Heres a photo I took of them at Hamm.


----------



## leo19 (Mar 16, 2008)

they look a bit like rhino vivs!RHINO VIVS | The Ultimate Vivarium


----------



## Victoria_O (Jan 11, 2009)

01.06.2009 and the UK will have a brand new supply of plastic caging totally customizable and will beat any US or European prices!

Cages are CNC machined so the finish will far exceed both the US & European products!

Bear with us!

Vicki x


----------



## raptor1 (May 3, 2005)

*Rhinovivs*



leo19 said:


> they look a bit like rhino vivs!RHINO VIVS | The Ultimate Vivarium


Hi, 
not going to comment on any other product but......
thanks for the link but it is our very old website.
Here is our brand new one .. check it out and check out featured offer.
Also I would like to mention our vivs are made from SOLID Polypropolene,and we HEAT bend our vivs.
Alan
www.rhinovivs.com


----------



## Duane (Jan 21, 2008)

Victoria_O said:


> 01.06.2009 and the UK will have a brand new supply of plastic caging totally customizable and will beat any US or European prices!
> 
> Cages are CNC machined so the finish will far exceed both the US & European products!
> 
> ...


Any more detail than that? 

Pictures?


----------



## vano (Mar 6, 2007)

I just was around looking for coments of my cages, and well :

reptiles-ink: I would have apreciate your coments in hamm so i would be able to understand more what you mean , about no good finish. All the people who talk whith me they told me impresive cages.

Becouse this cages are no compare with other plastic, cage only becouse are plastic. Well i mean, the the material is like PVC Expanded, in 12 mm and with the density of the wood. 
Thats why keep so fine the temperature . And also that why we can ship unsambled. 

here same examples










3andfloor.jpg picture by pro-cages - Photobucket

Anyway will be good have your impresion here or in next Hamm Show.

And like Raptor said, this is no like RhinoVivs at all. As raptor said those are PP and this in PVC in 12 mm, nothing to compare.

PS:the price in the pic of reptiles ink, was very promotional only in hamm show, many people are ask me for that. Correts prices are in pro-cages - onlineshop, Tarifa, Spain - Home


----------



## reptiles-ink (Nov 4, 2006)

Hi vano
Sorry I didnt have time to chat at Hamm, I was still looking for several things and it was near the end of the show.
The design is indeed good but you could do with spending more time on the finer detail especially around the front edge, seal the joints better and perhaps polish the edges.


----------



## vano (Mar 6, 2007)

Please see my galleri first as long my web page is no finish. In this gallery is also some good ideas for morelia viridis keepers, as i am. And i give permission to anybody to use this pics and post wherever they like.

http://s651.photobucket.com/albums/uu237/pro-cages/ 

Reptils ink said "The design is indeed good"

I agree, but may you said what you like more in my cages desing .
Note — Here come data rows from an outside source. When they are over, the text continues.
(** ** C9: token estimate *)

(** C9: [estimate_tokens(text)] is [len(text) // 4]; it is non-negative,
    [0] for texts shorter than 4 characters, and non-decreasing in the
    length of the text. *)
Theorem estimate_tokens_spec {A : Type} (text : list A) :
  estimate_tokens text = Z.of_nat (List.length text) / 4 /\
  0 <= estimate_tokens text /\
  ((List.length text < 4)%nat -> estimate_tokens text = 0) /\
  (forall text' : list A, (List.length text <= List.length text')%nat ->
     estimate_tokens text <= estimate_tokens text').
Proof.
  unfold estimate_tokens. split; [reflexivity|split; [|split]].
  - apply Z.div_pos; lia.
  - intros H. apply Z.div_small. lia.
  - intros text' H. apply Z.div_le_mono; lia.
Qed.

Lemma estimate_tokens_spec_witness :
  estimate_tokens (py "abc") = 0 /\ estimate_tokens (py "hello world") = 2 /\
  estimate_tokens (py "abc") <= estimate_tokens (py "hello world").
Proof.
  split; [|split].
  - apply (proj1 (proj2 (proj2 (estimate_tokens_spec (py "abc"))))).
    simpl; lia.
  - rewrite (proj1 (estimate_tokens_spec (py "hello world"))). reflexivity.
  - apply (proj2 (proj2 (proj2 (estimate_tokens_spec (py "abc"))))).
    simpl; lia.
Defined.

(** ** C10: the factory *)

Definition no_key_env : Env := mkEnv EnvUnset EnvUnset None.

(** C10 (counterexample): with no API key in the arguments nor in
    [OPENAI_API_KEY], [create_backend("openai", "gpt-4o")] raises
    [ValueError], it does not return a backend. *)
Lemma create_backend_openai_without_key :
  create_backend (py "openai") (py "gpt-4o") None no_key_env true 0 =
  inl (ValueError (py "OpenAI API key not found")).
Proof. vm_compute. reflexivity. Qed.

Definition key_found (api_key : option pystr) (env : Env) : bool :=
  match truthy api_key, truthy env.(OPENAI_API_KEY) with
  | None, None => false
  | _, _ => true
  end.

(** C10 (amended): a provider whose [lower()] is not ["openai"] raises
    [ValueError("Unsupported provider: ...")]; for one whose [lower()] is
    ["openai"], [create_backend] returns an [OpenAIResponseBackend] for
    [model] with a fresh accumulator when the [openai] package imports and a
    non-empty API key is given or found in [OPENAI_API_KEY]; otherwise it
    raises [ImportError] (package missing) or
    [ValueError("OpenAI API key not found")] (no key). *)
Theorem create_backend_spec (provider model_name : pystr)
  (api_key : option pystr) (env : Env) (openai_installed : bool) (now : Q) :
  (lower provider <> py "openai" ->
   create_backend provider model_name api_key env openai_installed now =
   inl (ValueError (py "Unsupported provider: " ++ provider))) /\
  (lower provider = py "openai" ->
   create_backend provider model_name api_key env openai_installed now =
   if negb openai_installed then
     inl (ImportError
            (py "OpenAI package not installed. Install with: pip install openai"))
   else if key_found api_key env then
     inr {| config := {| cfg_model := Some model_name; cfg_api_key := api_key |};
            backend_model := model_name; token_usage := TokenUsage_new now |}
   else inl (ValueError (py "OpenAI API key not found"))).
Proof.
  unfold create_backend. split; intros H.
  - destruct (pystr_eqb (lower provider) (py "openai")) eqn:E; [|reflexivity].
    apply pystr_eqb_eq in E. contradiction.
  - rewrite (proj2 (pystr_eqb_eq _ _) H).
    unfold OpenAIResponseBackend_new, key_found. simpl.
    destruct openai_installed; [|reflexivity]. simpl.
    destruct (truthy api_key); [reflexivity|].
    destruct (truthy (OPENAI_API_KEY env)); reflexivity.
Qed.

Lemma create_backend_spec_witness :
  create_backend (py "Anthropic") (py "claude") None no_key_env true 0 =
    inl (ValueError (py "Unsupported provider: Anthropic")) /\
  create_backend (py "OpenAI") (py "gpt-4o") (Some (py "k")) no_key_env true 0 =
    inr {| config := {| cfg_model := Some (py "gpt-4o");
                        cfg_api_key := Some (py "k") |};
           backend_model := py "gpt-4o"; token_usage := TokenUsage_new 0 |}.
Proof.
  split.
  - apply (proj1 (create_backend_spec (py "Anthropic") (py "claude") None
                    no_key_env true 0)).
    vm_compute. discriminate.
  - apply (proj2 (create_backend_spec (py "OpenAI") (py "gpt-4o")
                    (Some (py "k")) no_key_env true 0)).
    vm_compute. reflexivity.
Defined.

(** ** The loop body *)

Ltac decide_type :=
  repeat match goal with
  | H : pystr_eqb _ _ = true |- _ => apply pystr_eqb_eq in H; subst
  end.

Lemma step_not_completion (env : Env) (m : pystr) (st : LoopState)
  (ev : Event) :
  is_completed_event ev = false ->
  exists out st',
    step env m st ev = inr (out, st') /\
    ls_usage st' = ls_usage st /\ ls_input st' = ls_input st /\
    ls_output st' = ls_output st /\
    Forall (fun c => is_done_chunk c = false /\ is_error_chunk c = false) out.
Proof.
  unfold is_completed_event, step. intros Hc.
  destruct (ev_type ev) as [ty|]; [|eexists [], st; repeat split; auto].
  rewrite Hc.
  destruct (pystr_eqb ty (py "response.output_text.delta"));
    [destruct (ev_delta ev) as [[|x d]|]
    |destruct (pystr_eqb ty (py "response.function_call_output.delta"))];
    (eexists _, _; split; [reflexivity|]);
    simpl; repeat split; auto; repeat constructor.
Qed.

Lemma step_completion (env : Env) (m : pystr) (st : LoopState)
  (ev : Event) :
  is_completed_event ev = true ->
  step env m st ev =
  (let '(i, o) := completion_tokens st ev in
   match calculate_cost env i o m with
   | inl e => inl e
   | inr cost =>
       inr ([done_chunk],
            {| ls_usage := add_usage st.(ls_usage) i o cost;
               ls_text := st.(ls_text); ls_input := i; ls_output := o |})
   end).
Proof.
  unfold is_completed_event, step, completion_tokens. intros Hc.
  destruct (ev_type ev) as [ty|]; [|discriminate].
  decide_type. vm_compute pystr_eqb at 1 2 3. reflexivity.
Qed.

(** ** The loop *)

Definition no_done_no_error (c : StreamChunk) : Prop :=
  is_done_chunk c = false /\ is_error_chunk c = false.
(** Away from metacharacters the rename rewrites the whole subtree: the
    folder's own path has its last segment replaced, every folder of the
    owner whose path starts with the old path and a slash has that prefix
    replaced by the new path, and nothing else changes. *)
Lemma rename_on_plain_path
      (id : Id) (n : string) (description color : option string)
      (isFavorite : option bool) (w : World) (folder : Folder.t) :
  NoDup (map Folder._id (folders w)) ->
  FolderQuery.findOwned (folders w) id (User._id (user w)) = Some folder ->
  n <> EmptyString ->
  n <> Folder.name folder ->
  existsb (fun f => FolderQuery.is_sibling_named
                      n (User._id (user w)) (Folder.parentFolder folder) f
                    && negb (Nat.eqb (Folder._id f) (Folder._id folder)))
          (folders w) = false ->
  Regex.plain (Folder.path folder) = true ->
  Regex.plain n = true ->
  let oldPath := Folder.path folder in
  let newPath := JsString.join "/" (JsString.set_last (JsString.split "/" oldPath) n) in
  let renamed :=
    Folders.assign_fields (Some n) description color isFavorite
                          (Folder.set_path folder newPath) in
  Folders.update id (Some n) description color isFavorite w
  = Some (Ok renamed,
          with_folders w
            (map (fun g =>
                    if Nat.eqb (Folder._id g) id then renamed
                    else if Nat.eqb (Folder.owner g) (User._id (user w))
                            && JsString.startsWith (Folder.path g) (oldPath ++ "/")
                         then Folder.set_path
                                g (newPath ++ JsString.drop (String.length oldPath)
                                                            (Folder.path g))
                         else g)
                 (folders w)))
  /\ Folder.path renamed = newPath
  /\ Folder.name renamed = n
  /\ Folder.parentFolder renamed = Folder.parentFolder folder.
Proof.
  intros Hnd Hfind Hne Hdiff Hfree Hold Hn oldPath newPath renamed.
  destruct (findOwned_some _ _ _ _ Hfind) as (_ & Hid & _).
  assert (Hnew : Regex.plain newPath = true).
  { apply plain_join, plain_set_last; [apply plain_split |]; assumption. }
  pose proof (assign_fields_frame (Some n) description color isFavorite
                                  (Folder.set_path folder newPath)) as Hfr.
  cbv zeta in Hfr. fold renamed in Hfr. destruct Hfr as (Hi & _ & Hp & Hpath).
  assert (Htruthy : JsString.truthy (Some n) = true).
  { cbn. apply negb_true_iff, String.eqb_neq. exact Hne. }
  split; [| split; [| split]].
  - unfold Folders.update. rewrite Hfind, Htruthy.
    apply String.eqb_neq in Hdiff. rewrite Hdiff. cbn [negb andb].
    rewrite Hfree. fold oldPath. rewrite (regex_of_plain_path oldPath Hold).
    cbn [Folder.path Folder.set_path]. fold newPath. fold renamed.
    do 3 f_equal. unfold Folders.rewrite_subfolders.
    rewrite (save_found
               (fun s => Folder.set_path s (JsString.replace (Folder.path s) oldPath newPath))
               (fun g => eq_refl) (folders w) Hnd).
    unfold FolderQuery.save. rewrite map_map. apply map_ext. intros g.
    rewrite match_here_literal. unfold JsString.startsWith.
    assert (Hidg : forall x : string,
               Folder._id (if Nat.eqb (Folder.owner g) (User._id (user w))
                              && String.prefix (oldPath ++ "/") (Folder.path g)
                           then Folder.set_path g x else g) = Folder._id g).
    { intros x. now destruct (_ && _). }
    rewrite Hidg, Hi. cbn [Folder.set_path Folder._id]. rewrite Hid.
    destruct (Nat.eqb (Folder._id g) id); [reflexivity |].
    destruct (Nat.eqb (Folder.owner g) (User._id (user w))); [| reflexivity].
    cbn [andb].
    destruct (String.prefix (oldPath ++ "/") (Folder.path g)) eqn:E; [| reflexivity].
    rewrite replace_prefix; [reflexivity | | exact Hnew].
    eapply prefix_weaken. exact E.
  - rewrite Hpath. reflexivity.
  - unfold renamed, Folders.assign_fields. rewrite Htruthy.
    destruct description, color as [c|], isFavorite;
      try destruct (JsString.truthy (Some c)); reflexivity.
  - rewrite Hp. reflexivity.
Qed.
Lemma table_samples_descs_incl (ms : list metric) :
  forall rs, incl (map metric_desc (table_samples ms rs)) (map desc_of ms).
Proof.
  induction ms as [|m ms IH]; intros [|r rs] d Hd; try contradiction.
  cbn [table_samples] in Hd. rewrite map_app in Hd. apply in_app_or in Hd.
  destruct Hd as [Hd|Hd].
  - unfold sample in Hd. destruct (failed r); [contradiction|].
    destruct Hd as [<-|[]]. now left.
  - right. now apply (IH rs).
Qed.

Lemma table_samples_descs_NoDup (ms : list metric) :
  forall rs, NoDup (map desc_of ms) -> NoDup (map metric_desc (table_samples ms rs)).
Proof.
  induction ms as [|m ms IH]; intros [|r rs] Hnd; try constructor.
  cbn [table_samples map] in *. inversion Hnd as [|? ? Hnotin Hnd']; subst.
  rewrite map_app. unfold sample. destruct (failed r); cbn [map app].
  - now apply IH.
  - constructor; [|now apply IH].
    intros Hin. apply Hnotin. now apply (table_samples_descs_incl ms rs).
Qed.

(** [table_samples] with the list functions of the library: pair the table
    with the answers, drop the failures, build one sample per pair left. *)
Lemma table_samples_filter (ms : list metric) :
  forall rs,
    table_samples ms rs
    = map (fun p => MustNewConstMetric (desc_of (fst p)) (ValueType_of (fst p)) (fst (snd p)))
        (filter (fun p => negb (failed (snd p))) (combine ms rs)).
Proof.
  induction ms as [|m ms IH]; intros [|r rs]; try reflexivity.
  cbn [table_samples combine filter snd]. unfold sample.
  destruct (failed r); cbn [negb map app fst snd]; now rewrite IH.
Qed.

Lemma prometheus_name_prefix (m : metric) :
  exists rest, prometheus_name m = (metric_name_pfx ++ rest)%string.
Proof.
  unfold prometheus_name. destruct (String.eqb (unit m) "").
  - now exists (name m).
  - exists (name m ++ ("_" ++ unit m))%string. reflexivity.
Qed.

(** One scrape keeps the session pointer nil or non-nil, as it was. *)
Lemma Collect_session_kept (c : Collector) :
  session (self (snd (run Collect c))) = None <-> session c = None.
Proof.
  destruct (session c) as [s|] eqn:Hs.
  - destruct (RefreshInfo s) as [[event [e|]] s1] eqn:Hr.
    + rewrite (Collect_refresh_failed c s s1 event e Hs Hr). cbn [snd self session].
      split; discriminate.
    + rewrite (Collect_refreshed c s s1 event Hs Hr). cbn [snd self session].
      split; discriminate.
  - rewrite (Collect_nil_session c Hs). cbn [snd self]. now rewrite Hs.
Qed.

End Registry.

(** ** How a scrape can end *)

(** X1.  [Collect] never panics: the session is only used when it is not
    nil and [descs[i]] is always in range.  It returns when there is no
    session or the refresh succeeds, and ends the process with code 1
    exactly when there is a session whose refresh reports an error.
    [Describe] always returns. *)
Theorem collect_returns_or_exits {L : Lib} (c : Collector) :
  (session c = None -> fst (run Collect c) = Return tt) /\
  (forall s, session c = Some s -> snd (fst (RefreshInfo s)) = None ->
             fst (run Collect c) = Return tt) /\
  (forall s, session c = Some s -> snd (fst (RefreshInfo s)) <> None ->
             fst (run Collect c) = Exit 1) /\
  (forall msg, fst (run Collect c) <> Panic msg) /\
  fst (run Describe c) = Return tt.
Proof.
  split; [|split; [|split; [|split]]].
  - intros Hs. now rewrite (Collect_nil_session c Hs).
  - intros s Hs Hok. destruct (RefreshInfo s) as [[event err] s1] eqn:Hr.
    cbn [fst snd] in Hok. subst err.
    now rewrite (Collect_refreshed c s s1 event Hs Hr).
  - intros s Hs Herr. destruct (RefreshInfo s) as [[event [e|]] s1] eqn:Hr.
    + now rewrite (Collect_refresh_failed c s s1 event e Hs Hr).
    + now elim Herr.
  - intros msg. destruct (session c) as [s|] eqn:Hs.
    + destruct (RefreshInfo s) as [[event [e|]] s1] eqn:Hr.
      * rewrite (Collect_refresh_failed c s s1 event e Hs Hr). discriminate.
      * rewrite (Collect_refreshed c s s1 event Hs Hr). discriminate.
    + rewrite (Collect_nil_session c Hs). discriminate.
  - now rewrite Describe_run.
Qed.

Lemma collect_returns_or_exits_witness :
  fst (run Collect (fake.guest fake.one_broken 0 0)) = Return tt /\
  fst (run Collect (fake.guest fake.stale 0 0)) = Exit 1.
Proof.
  split.
  - destruct (@collect_returns_or_exits fake.lib (fake.guest fake.one_broken 0 0))
      as (_ & Hok & _).
    apply (Hok fake.one_broken); reflexivity.
  - destruct (@collect_returns_or_exits fake.lib (fake.guest fake.stale 0 0))
      as (_ & _ & Herr & _).
    apply (Herr fake.stale); [reflexivity|discriminate].
Defined.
"but you could do with spending more time on the finer detail especially around the front edge"

Sorry dont understand really what you mean, you mean estructural or estetic

"seal the joints better "

Sorry cannot seal the joinst as long, is shipping unsambled, so depending each user, can seal or not. I dont do, with my chondros. Anyway you can use _Polyurethane_ Sealant, and its work perfectaly, if you used it properlly you can used 1 inch of water without any loss.

In case you want unsambled again, offently i guess better used normal silicone, but dosent work like _Polyurethane_.


"and perhaps polish the edges"

Sorry until now i dont now any easy way to polish the edges of PVC when the density have been change. This material is like drye foam, is formed of microbubbles. So in the both sides is pulish by the process, but in the core is like foam.So when you manufacture, in the edges you feel those smalls bubbles thas why look like no polish, but ...

Please read about PVC Foam or Expanded PVC, my material is basically the same, and sorry my English is no good enought to explain more about this material. But many branch in USA are working with this kind of product. 

I found some company in england who sell samething like this

UK Plastic Sales - 13mm PVC Foam Board Sheet For Sale, Supplies of Plastic Stock

so you can ask about properties.

Our main personally point is the thickness( 12 mm) and our Density(...) we have look the propierties of the wood.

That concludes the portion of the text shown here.